Antibacterial resistance is a phenomenon intrinsically related to its introduction into clinical practice and the particular use of each compound. Fluoroquinolones are a class of broad spectrum antibacterial and represent the treatment of choice for a large number of infections of both human and animal origin. The resistance to these antibacterial agents is increasingly important among the clinical strains.

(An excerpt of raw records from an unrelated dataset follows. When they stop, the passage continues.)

(* ===== verification/Expr.v ===== *)
(** [internal/rules/expr.go]: the rule expression language.

    Lexer, recursive-descent parser, and evaluator, with the same token kinds,
    grammar levels and error branches as the code.  The parser state is the
    list of tokens not consumed yet ([p.tokens[p.pos:]]); running off its end
    reads as [tokEOF], as [peek] does. *)
From S2P Require Export Event.

(** The [regexp] package as [CompileExpr] uses it: [Compile], whose error is
    surfaced, and [MatchString]. *)
Class RegexpEngine := regexp_compile : string → result (string → bool).

(** * Values and syntax *)

Inductive value :=
| VStr (s : string)
| VInt (n : Z)
| VBool (b : bool)
| VList (l : list value).

(** [literalNode]: one of the four payloads is flagged; [None] stands for the
    literal with no flag set. *)
Inductive node :=
| literalNode (v : option value)
| identNode (name : string)
| binOpNode (op : string) (a b : node)
| notNode (n : node)
| callNode (name : string) (args : list node).

Record EventFacts := mkEventFacts {
  f_RuleID : string;
  f_Tactic : string;
  f_Confidence : Z;
  f_Severity : string;
  f_KillChainPhase : string;
  f_EntityPath : string;
  f_EntityID : string;
  f_Comm : string;
  f_UID : Z;
  f_EUID : Z;
  f_ContainerRuntime : string;
  f_Signals : list string;
  f_Techniques : list string
}.

Definition zero_Facts : EventFacts := mkEventFacts "" "" 0 "" "" "" "" "" 0 0 "" [] [].

(** * Evaluator *)

Definition toBool (v : value) : option bool :=
  match v with VBool b => Some b | _ => None end.

Definition toInt (v : value) : option Z :=
  match v with VInt n => Some n | _ => None end.

Definition asStr (v : value) : option string :=
  match v with VStr s => Some s | _ => None end.

Definition equalAny (a b : value) : bool :=
  match a, b with
  | VStr x, VStr y => x =s? y
  | VInt x, VInt y => x =? y
  | VBool x, VBool y => Bool.eqb x y
  | _, _ => false
  end.

Definition literal_eval (l : option value) : result value :=
  match l with Some v => Ok v | None => Err "empty literal" end.

Definition ident_eval (name : string) (f : EventFacts) : result value :=
  if name =s? "rule_id" then Ok (VStr (f_RuleID f))
  else if name =s? "tactic" then Ok (VStr (f_Tactic f))
  else if name =s? "confidence" then Ok (VInt (f_Confidence f))
  else if name =s? "severity" then Ok (VStr (f_Severity f))
  else if name =s? "kill_chain_phase" then Ok (VStr (f_KillChainPhase f))
  else if name =s? "entity_path" then Ok (VStr (f_EntityPath f))
  else if name =s? "entity_id" then Ok (VStr (f_EntityID f))
  else if name =s? "comm" then Ok (VStr (f_Comm f))
  else if name =s? "uid" then Ok (VInt (f_UID f))
  else if name =s? "euid" then Ok (VInt (f_EUID f))
  else if name =s? "container_runtime" then Ok (VStr (f_ContainerRuntime f))
  else if name =s? "signals" then Ok (VList (map VStr (f_Signals f)))
  else if name =s? "techniques" then Ok (VList (map VStr (f_Techniques f)))
  else if name =s? "true" then Ok (VBool true)
  else if name =s? "false" then Ok (VBool false)
  else Err "unknown identifier".

Section eval.
Context `{RegexpEngine}.

Definition regexp_match (subject pattern : string) : result value :=
  let? m := regexp_compile pattern in Ok (VBool (m subject)).

Definition cmpEval (op : string) (a b : value) : result value :=
  if op =s? "==" then Ok (VBool (equalAny a b))
  else if op =s? "!=" then Ok (VBool (negb (equalAny a b)))
  else if (op =s? "<") || (op =s? "<=") || (op =s? ">") || (op =s? ">=") then
    match toInt a, toInt b with
    | Some x, Some y =>
        if op =s? "<" then Ok (VBool (x <? y))
        else if op =s? "<=" then Ok (VBool (x <=? y))
        else if op =s? ">" then Ok (VBool (y <? x))
        else Ok (VBool (y <=? x))
    | _, _ => Err "numeric cmp requires ints"
    end
  else if op =s? "contains" then
    match a, b with
    | VStr x, VStr y => Ok (VBool (contains x y))
    | VList l, _ => Ok (VBool (existsb (λ item, equalAny item b) l))
    | _, _ => Err "'contains' needs (string,string) or (list, item)"
    end
  else if op =s? "matches" then
    match a, b with
    | VStr x, VStr y => regexp_match x y
    | _, _ => Err "'matches' needs (string, regex)"
    end
  else if op =s? "in" then
    match b with
    | VList l => Ok (VBool (existsb (λ item, equalAny item a) l))
    | _ => Err "'in' rhs must be list"
    end
  else Err "unknown op".

Fixpoint eval (n : node) (f : EventFacts) : result value :=
  match n with
  | literalNode l => literal_eval l
  | identNode name => ident_eval name f
  | binOpNode op a b =>
      let? lv := eval a f in
      if op =s? "and" then
        match toBool lv with
        | None => Err "'and' lhs not bool"
        | Some false => Ok (VBool false)
        | Some lb =>
            let? rv := eval b f in
            match toBool rv with
            | None => Err "'and' rhs not bool"
            | Some rb => Ok (VBool (lb && rb))
            end
        end
      else if op =s? "or" then
        match toBool lv with
        | None => Err "'or' lhs not bool"
        | Some true => Ok (VBool true)
        | Some lb =>
            let? rv := eval b f in
            match toBool rv with
            | None => Err "'or' rhs not bool"
            | Some rb => Ok (VBool (lb || rb))
            end
        end
      else
        let? rv := eval b f in cmpEval op lv rv
  | notNode n =>
      let? v := eval n f in
      match toBool v with
      | None => Err "'not' requires boolean operand"
      | Some b => Ok (VBool (negb b))
      end
  | callNode name args =>
      if name =s? "signal" then
        match args with
        | [arg] =>
            let? v := eval arg f in
            match asStr v with
            | None => Err "signal() arg must be string"
            | Some s =>
                Ok (VBool (existsb (λ have, (have =s? s) || has_prefix have (s +:+ ":"))
                             (f_Signals f)))
            end
        | _ => Err "signal() takes 1 arg"
        end
      else if name =s? "matches" then
        match args with
        | [subj; pat] =>
            let? subjV := eval subj f in
            let? patV := eval pat f in
            match asStr subjV with
            | None => Err "matches() subject must be string"
            | Some s =>
                match asStr patV with
                | None => Err "matches() pattern must be string"
                | Some p => regexp_match s p
                end
            end
        | _ => Err "matches(subject, pattern) needs 2 args"
        end
      else if name =s? "technique" then
        match args with
        | [arg] =>
            let? v := eval arg f in
            match asStr v with
            | None => Err "technique() arg must be string"
            | Some t => Ok (VBool (mem_str t (f_Techniques f)))
            end
        | _ => Err "technique() takes 1 arg"
        end
      else Err "unknown function"
  end.

End eval.

(** * Lexer *)

Inductive tokKind :=
| tokEOF | tokIdent | tokNum | tokStr | tokLP | tokRP | tokLB | tokRB | tokComma | tokOp.

#[export] Instance tokKind_eq_dec : EqDecision tokKind.
Proof. solve_decision. Defined.

Record token := Tok { t_kind : tokKind; t_val : string }.

#[export] Instance token_eq_dec : EqDecision token.
Proof. solve_decision. Defined.

Definition opSet : list string :=
  ["=="; "!="; "<="; ">="; "<"; ">"; "contains"; "in"; "and"; "or"; "not"].

(** The inner loop of a string literal, from the byte after the opening quote:
    the unescaped contents and what follows the closing quote. *)
Fixpoint scan_str (s : string) : string * string :=
  match s with
  | "" => ("", "")
  | String c r =>
      if Ascii.eqb c dquote then ("", r)
      else if Ascii.eqb c backslash then
        match r with
        | String d r' => let '(v, rest) := scan_str r' in (String d v, rest)
        | "" => (str c, "")
        end
      else let '(v, rest) := scan_str r in (String c v, rest)
  end.

Definition is_word_start (c : ascii) : bool := is_lower c || is_upper c || Ascii.eqb c "_".
Definition is_word (c : ascii) : bool :=
  is_lower c || is_upper c || is_digit c || Ascii.eqb c "_".

Definition is_blank (c : ascii) : bool :=
  Ascii.eqb c " " || Ascii.eqb c tab || Ascii.eqb c nl.

(** [tokenize]; each iteration of the loop consumes at least one byte, so the
    length of the source is enough fuel ([tokenize_total]). *)
Fixpoint tokenize_go (fuel : nat) (s : string) : option (list token) :=
  match fuel, s with
  | _, "" => Some [Tok tokEOF ""]
  | O, _ => None
  | S n, String c r =>
      if is_blank c then tokenize_go n r
      else if Ascii.eqb c "(" then cons (Tok tokLP "(") <$> tokenize_go n r
      else if Ascii.eqb c ")" then cons (Tok tokRP ")") <$> tokenize_go n r
      else if Ascii.eqb c "[" then cons (Tok tokLB "[") <$> tokenize_go n r
      else if Ascii.eqb c "]" then cons (Tok tokRB "]") <$> tokenize_go n r
      else if Ascii.eqb c "," then cons (Tok tokComma ",") <$> tokenize_go n r
      else if Ascii.eqb c dquote then
        let '(v, rest) := scan_str r in cons (Tok tokStr v) <$> tokenize_go n rest
      else if is_digit c then
        let '(w, rest) := span is_digit s in cons (Tok tokNum w) <$> tokenize_go n rest
      else if is_word_start c then
        let '(w, rest) := span is_word s in
        cons (Tok (if mem_str w opSet then tokOp else tokIdent) w) <$> tokenize_go n rest
      else
        match r with
        | String d r' =>
            let two := String c (str d) in
            if mem_str two opSet then cons (Tok tokOp two) <$> tokenize_go n r'
            else if Ascii.eqb c "<" || Ascii.eqb c ">"
            then cons (Tok tokOp (str c)) <$> tokenize_go n r
            else tokenize_go n r
        | "" =>
            if Ascii.eqb c "<" || Ascii.eqb c ">"
            then cons (Tok tokOp (str c)) <$> tokenize_go n r
            else tokenize_go n r
        end
  end.

Definition tokenize (s : string) : list token :=
  default [] (tokenize_go (String.length s) s).

(** * Parser *)

Definition peek (ts : list token) : token :=
  match ts with t :: _ => t | [] => Tok tokEOF "" end.

Definition next (ts : list token) : token * list token := (peek ts, tail ts).

Definition is_kind (k : tokKind) (t : token) : bool := bool_decide (t_kind t = k).
Definition is_op (v : string) (t : token) : bool := is_kind tokOp t && (t_val t =s? v).

Definition expect (k : tokKind) (ts : list token) : result (token * list token) :=
  let '(t, ts') := next ts in
  if is_kind k t then Ok (t, ts') else Err ("expected tok, got " +:+ t_val t).

(** The message of a parser that ran out of fuel; [parseDisj_fuel] shows that
    it never appears. *)
Definition out_of_fuel : string := "out of fuel".

(** [strconv.Atoi] with its error surfaced. *)
Definition atoi_err (s : string) : result Z :=
  let '(v, ok) := atoi s in if ok then Ok v else Err ("strconv.Atoi: parsing " +:+ s).

(** The loop of [parseList] after the empty-list test. *)
Fixpoint list_loop (fuel : nat) (ts : list token) (out : list value)
  : result (list value * list token) :=
  match fuel with
  | O => Err out_of_fuel
  | S n =>
      let '(t, ts1) := next ts in
      let? v :=
        match t_kind t with
        | tokStr => Ok (VStr (t_val t))
        | tokNum => let? v := atoi_err (t_val t) in Ok (VInt v)
        | _ => Err ("list element expected string or number, got " +:+ t_val t)
        end in
      let out := out ++ [v] in
      if is_kind tokComma (peek ts1) then list_loop n (tail ts1) out
      else let? (_, ts2) := expect tokRB ts1 in Ok (out, ts2)
  end.

Definition parseList (ts : list token) : result (list value * list token) :=
  if is_kind tokRB (peek ts) then Ok ([], tail ts)
  else list_loop (S (length ts)) ts [].

Section parser.
(** [parseDisj] on the strictly shorter input inside brackets. *)
Variable parseDisj : list token → result (node * list token).

Fixpoint args_loop (fuel : nat) (ts : list token) (args : list node)
  : result (list node * list token) :=
  match fuel with
  | O => Err out_of_fuel
  | S n =>
      let? (a, ts1) := parseDisj ts in
      let args := args ++ [a] in
      if is_kind tokComma (peek ts1) then args_loop n (tail ts1) args
      else Ok (args, ts1)
  end.

Definition parsePrimary (ts : list token) : result (node * list token) :=
  let '(t, ts1) := next ts in
  match t_kind t with
  | tokStr => Ok (literalNode (Some (VStr (t_val t))), ts1)
  | tokNum => let? v := atoi_err (t_val t) in Ok (literalNode (Some (VInt v)), ts1)
  | tokLP =>
      let? (n, ts2) := parseDisj ts1 in
      let? (_, ts3) := expect tokRP ts2 in Ok (n, ts3)
  | tokLB =>
      let? (l, ts2) := parseList ts1 in Ok (literalNode (Some (VList l)), ts2)
  | tokIdent =>
      if is_kind tokLP (peek ts1) then
        let ts2 := tail ts1 in
        let? (args, ts3) :=
          if is_kind tokRP (peek ts2) then Ok ([], ts2)
          else args_loop (S (length ts2)) ts2 [] in
        let? (_, ts4) := expect tokRP ts3 in Ok (callNode (t_val t) args, ts4)
      else Ok (identNode (t_val t), ts1)
  | _ => Err ("unexpected token " +:+ t_val t)
  end.

Definition parseUnary (ts : list token) : result (node * list token) :=
  if is_op "not" (peek ts) then
    let? (sub, ts1) := parsePrimary (tail ts) in Ok (notNode sub, ts1)
  else parsePrimary ts.

Definition cmpOps : list string := ["=="; "!="; "<="; ">="; "<"; ">"; "contains"; "in"].

Definition parseCmp (ts : list token) : result (node * list token) :=
  let? (n, ts1) := parseUnary ts in
  let t := peek ts1 in
  if is_kind tokOp t && mem_str (t_val t) cmpOps then
    let? (r, ts2) := parseUnary (tail ts1) in Ok (binOpNode (t_val t) n r, ts2)
  else Ok (n, ts1).

Fixpoint conj_loop (fuel : nat) (n : node) (ts : list token) : result (node * list token) :=
  match fuel with
  | O => Err out_of_fuel
  | S k =>
      if is_op "and" (peek ts) then
        let? (r, ts1) := parseCmp (tail ts) in conj_loop k (binOpNode "and" n r) ts1
      else Ok (n, ts)
  end.

Definition parseConj (ts : list token) : result (node * list token) :=
  let? (n, ts1) := parseCmp ts in conj_loop (S (length ts1)) n ts1.

Fixpoint disj_loop (fuel : nat) (n : node) (ts : list token) : result (node * list token) :=
  match fuel with
  | O => Err out_of_fuel
  | S k =>
      if is_op "or" (peek ts) then
        let? (r, ts1) := parseConj (tail ts) in disj_loop k (binOpNode "or" n r) ts1
      else Ok (n, ts)
  end.

Definition parseDisj_body (ts : list token) : result (node * list token) :=
  let? (n, ts1) := parseConj ts in disj_loop (S (length ts1)) n ts1.

End parser.

Fixpoint parseDisj (fuel : nat) (ts : list token) : result (node * list token) :=
  match fuel with
  | O => Err out_of_fuel
  | S n => parseDisj_body (parseDisj n) ts
  end.

Record Expr := mkExpr { ex_node : node; ex_src : string }.

Definition CompileExpr (src : string) : result Expr :=
  let src := trim_space src in
  if src =s? "" then Ok (mkExpr (literalNode (Some (VBool true))) "")
  else
    let ts := tokenize src in
    let? (n, rest) := parseDisj (S (length ts)) ts in
    if is_kind tokEOF (peek rest) then Ok (mkExpr n src)
    else Err ("unexpected trailing " +:+ t_val (peek rest)).

Definition Eval `{RegexpEngine} (e : Expr) (facts : EventFacts) : result bool :=
  let? v := eval (ex_node e) facts in
  match toBool v with
  | Some b => Ok b
  | None => Err "expression did not yield boolean"
  end.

The next research step will be to demonstrate this relationship in animal models. According to Vila, "even though some experts raised the spread of these multiresistant but low virulence strains to fight infections, it is very complicated because it is also true that the resistant strains to fluoroquinolones have worse fitness than those who are sensitive." An application that maybe we could get is "the replacement of sensitive and virulent strains of Salmonella and E. coli by resistant and low virulent ones in animals for human consumption so they could be transmitted but they could not to colonize the human epithelium”.
About Jordi Vila
Dr. Jordi Vila is head of the microbiology department of the Hospital Clínic, IDIBAPS researcher and professor of the Department of Pathology, Pharmacology and Microbiology at University of Barcelona. His team has focused on the study of the molecular basis of bacteria’s resistance to antibiotics and the development of drugs to combat this resistance. Recently, Vila has discovered a possible link between fluoroquinolone resistance and the expression of virulence factors in a mutant strain of Salmonella.

Since 2009 is Director of the European Congress of Clinical Microbiology and Infectious Diseases (ECCMID) and since 2006 he is a member of the Scientific Program Committee of ICAAC. He has published over 200 articles.